INPUT MATERIAL ▸
[Start of section]
(** X7 at a dictionary that holds the background class only. *)
Lemma capital_keys_are_never_matched_witness :
  recognized [("BACKGROUND", 0)]
             (ET.Element "object" None [Sample.leaf "name" "BACKGROUND"])
  = false.
Proof.
  destruct (capital_keys_are_never_matched
              [("BACKGROUND", 0)]
              (ET.Element "object" None [Sample.leaf "name" "BACKGROUND"]))
    as (_ & _ & H).
  apply H. intros k Hk. unfold Dict.mem in Hk. cbn [Dict.get] in Hk.
  revert Hk.
  destruct (String.eqb_spec "BACKGROUND" k) as [E|E];
    [subst k; reflexivity | discriminate].
Defined.

Lemma detection_label d o det :
  detection_of d o = Ok det ->
  exists c, class_name_of o = Ok c /\ Dict.get d c = Some (label det).
Proof.
  unfold detection_of, lookup.
  destruct (class_name_of o) as [c|]; cbn; [|discriminate].
  destruct (box_of o); cbn; [|discriminate].
  destruct (Dict.get d c) as [v|] eqn:Hg; cbn; [|discriminate].
  destruct (ET.find o "difficult") as [e|]; cbn; [|discriminate].
  destruct (difficult_flag (ET.text e)); cbn; [|discriminate].
  intros [= <-]. now exists c.
Qed.

(** X8. With the class dictionary of class names that start with the
    background class, as the constructor builds it, every label that
    annotation parsing returns is a position of the class names other
    than 0: the background id is never returned and no label is out of
    range. *)
Theorem labels_are_foreground_positions
  self w r tokens image_id tree boxes labels flags :
  root self = Some r ->
  class_dict self = Some (Dict.of_enumerate ("BACKGROUND" :: tokens) 0 []) ->
  ET_parse w (annotation_path r image_id) = Ok tree ->
  _get_annotation self w image_id = Ok (boxes, labels, flags) ->
  Forall (fun l => 1 <= l <= len tokens
                   /\ exists c, nth_error tokens (Z.to_nat (l - 1)) = Some c
                                /\ has_capital c = false)
         (Np.data labels).
Proof.
  intros Hr Hd Ht H.
  rewrite (get_annotation_detections self w r _ image_id tree Hr Hd Ht) in H.
  destruct (detections _ (ET.findall tree "object")) as [dets|] eqn:Hdets;
    cbn in H; [|discriminate].
  injection H as _ <- _. cbn [Np.array1 Np.data].
  apply detections_recognized in Hdets.
  apply Forall_map.
  assert (Hall : forall o det,
            detection_of (Dict.of_enumerate ("BACKGROUND" :: tokens) 0 []) o
            = Ok det ->
            1 <= label det <= len tokens
            /\ exists c, nth_error tokens (Z.to_nat (label det - 1)) = Some c
                         /\ has_capital c = false).
  { intros o det Hdet. apply detection_label in Hdet as (c & Hc & Hg).
    apply class_name_no_capital in Hc.
    destruct (in_dec string_dec c ("BACKGROUND" :: tokens)) as [Hin|Hin].
    - destruct (last_position_exists _ c Hin) as (n & H1 & H2).
      rewrite (of_enumerate_last _ 0 [] n c H1 H2) in Hg.
      injection Hg as Hg. rewrite <- Hg.
      destruct n as [|n]; [cbn in H1; injection H1 as <-; discriminate|].
      cbn in H1.
      assert (n < List.length tokens)%nat by (apply nth_error_Some; congruence).
      unfold len. split; [lia|]. exists c.
      replace (Z.to_nat (Z.of_nat (S n) - 1)) with n by lia. now split.
    - rewrite (of_enumerate_other _ 0 [] c Hin) in Hg. discriminate. }
  revert Hdets. generalize (List.filter
    (recognized (Dict.of_enumerate ("BACKGROUND" :: tokens) 0 []))
    (ET.findall tree "object")).
  intros objs Hf. induction Hf as [|o det objs dets Hdet _ IH];
    constructor; eauto.
Qed.

(** X8 at the sample [a]: a cat and a dog. *)
Lemma labels_are_foreground_positions_witness :
  Forall (fun l => 1 <= l <= 2
                   /\ exists c, nth_error ["cat"; "dog"] (Z.to_nat (l - 1))
                                = Some c /\ has_capital c = false)
         [1; 2].
Proof.
  exact (labels_are_foreground_positions
           Sample.adapter Sample.annotated "data" ["cat"; "dog"] "a" _ _ _ _
           eq_refl eq_refl eq_refl eq_refl).
Defined.

(** ** The arrays of an annotation *)

(** X9. The three arrays that annotation parsing returns are aligned:
    with n detections the labels and the flags have the shape (n,) and n
    elements each, and the boxes have 4n elements and the shape (n, 4),
    but the shape (0,) when there is no detection. *)
Theorem annotation_arrays_are_aligned self w image_id boxes labels flags :
  _get_annotation self w image_id = Ok (boxes, labels, flags) ->
  exists n,
    Np.shape labels = [n] /\ List.length (Np.data labels) = n
    /\ Np.shape flags = [n] /\ List.length (Np.data flags) = n
    /\ List.length (Np.data boxes) = (4 * n)%nat
    /\ Np.shape boxes = match n with O => [0%nat] | _ => [n; 4%nat] end
    /\ Forall (fun f => 0 <= f < 256) (Np.data flags).
Proof.
  unfold _get_annotation.
  destruct (getattr (root self)) as [r|]; cbn [bind]; [|discriminate].
  destruct (ET_parse w _) as [tree|]; cbn [bind]; [|discriminate].
  destruct (annotation_loop self _ [] [] []) as [[[bs ls] fs]|] eqn:Hl;
    cbn [bind]; [|discriminate].
  destruct (annotation_loop_rows self _ _ _ _ _ _ _ Hl)
    as (dets & Hlen & -> & -> & ->).
  cbn [app as_arrays]. intros [= <- <- <-].
  exists (List.length dets). cbn [Np.array1 Np.shape Np.data].
  rewrite !length_map. repeat (split; [reflexivity|]).
  split; [|split].
  - rewrite array2_data. clear Hl.
    induction Hlen as [|det dets Hd _ IH]; cbn; [reflexivity|].
    rewrite length_app, length_map, Hd, IH. lia.
  - destruct dets as [|det dets]; [reflexivity|].
    cbn. rewrite !length_map. now rewrite (Forall_inv Hlen).
  - apply Forall_map, Forall_forall. intros det _. unfold to_uint8.
    apply Z.mod_pos_bound. lia.
Qed.

(** X9 at the sample [a]. *)
Lemma annotation_arrays_are_aligned_witness :
  exists n boxes labels flags,
    _get_annotation Sample.adapter Sample.annotated "a"
    = Ok (boxes, labels, flags)
    /\ Np.shape labels = [n] /\ Np.shape flags = [n]
    /\ List.length (Np.data boxes) = (4 * n)%nat.
Proof.
  destruct (annotation_arrays_are_aligned
              Sample.adapter Sample.annotated "a" _ _ _ eq_refl)
    as (n & H1 & _ & H2 & _ & H3 & _).
  exists n. do 3 eexists. split; [reflexivity|]. now repeat split.
Defined.

(** X10. A document without object elements gives three empty arrays of
    the shape (0,), and the class dictionary is not read: the same holds
    on an object on which it was never assigned. *)
Theorem annotation_without_objects self w r image_id tree :
  root self = Some r ->
  ET_parse w (annotation_path r image_id) = Ok tree ->
  ET.findall tree "object" = [] ->
  _get_annotation self w image_id
  = Ok (Np.mk [0%nat] [], Np.mk [0%nat] [], Np.mk [0%nat] []).
Proof.
  intros Hr Ht Ho. unfold _get_annotation.
  rewrite Hr; cbn. rewrite Ht; cbn. now rewrite Ho.
Qed.

(** X10 at an object that has a root and nothing else. *)
Lemma annotation_without_objects_witness :
  class_dict bare_adapter = None
  /\ _get_annotation bare_adapter no_objects_world "a"
     = Ok (Np.mk [0%nat] [], Np.mk [0%nat] [], Np.mk [0%nat] []).
Proof.
  split; [reflexivity|].
  exact (annotation_without_objects bare_adapter no_objects_world "data" "a" _
           eq_refl eq_refl eq_refl).
Defined.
[End of section]
DIRECTIONS FOR THIS TASK ▸
Wherever the string "returns" is found in the listing above, copy the line that contains it.

THE ANSWER ▸
    annotation parsing returns is a position of the class names other
(** X9. The three arrays that annotation parsing returns are aligned:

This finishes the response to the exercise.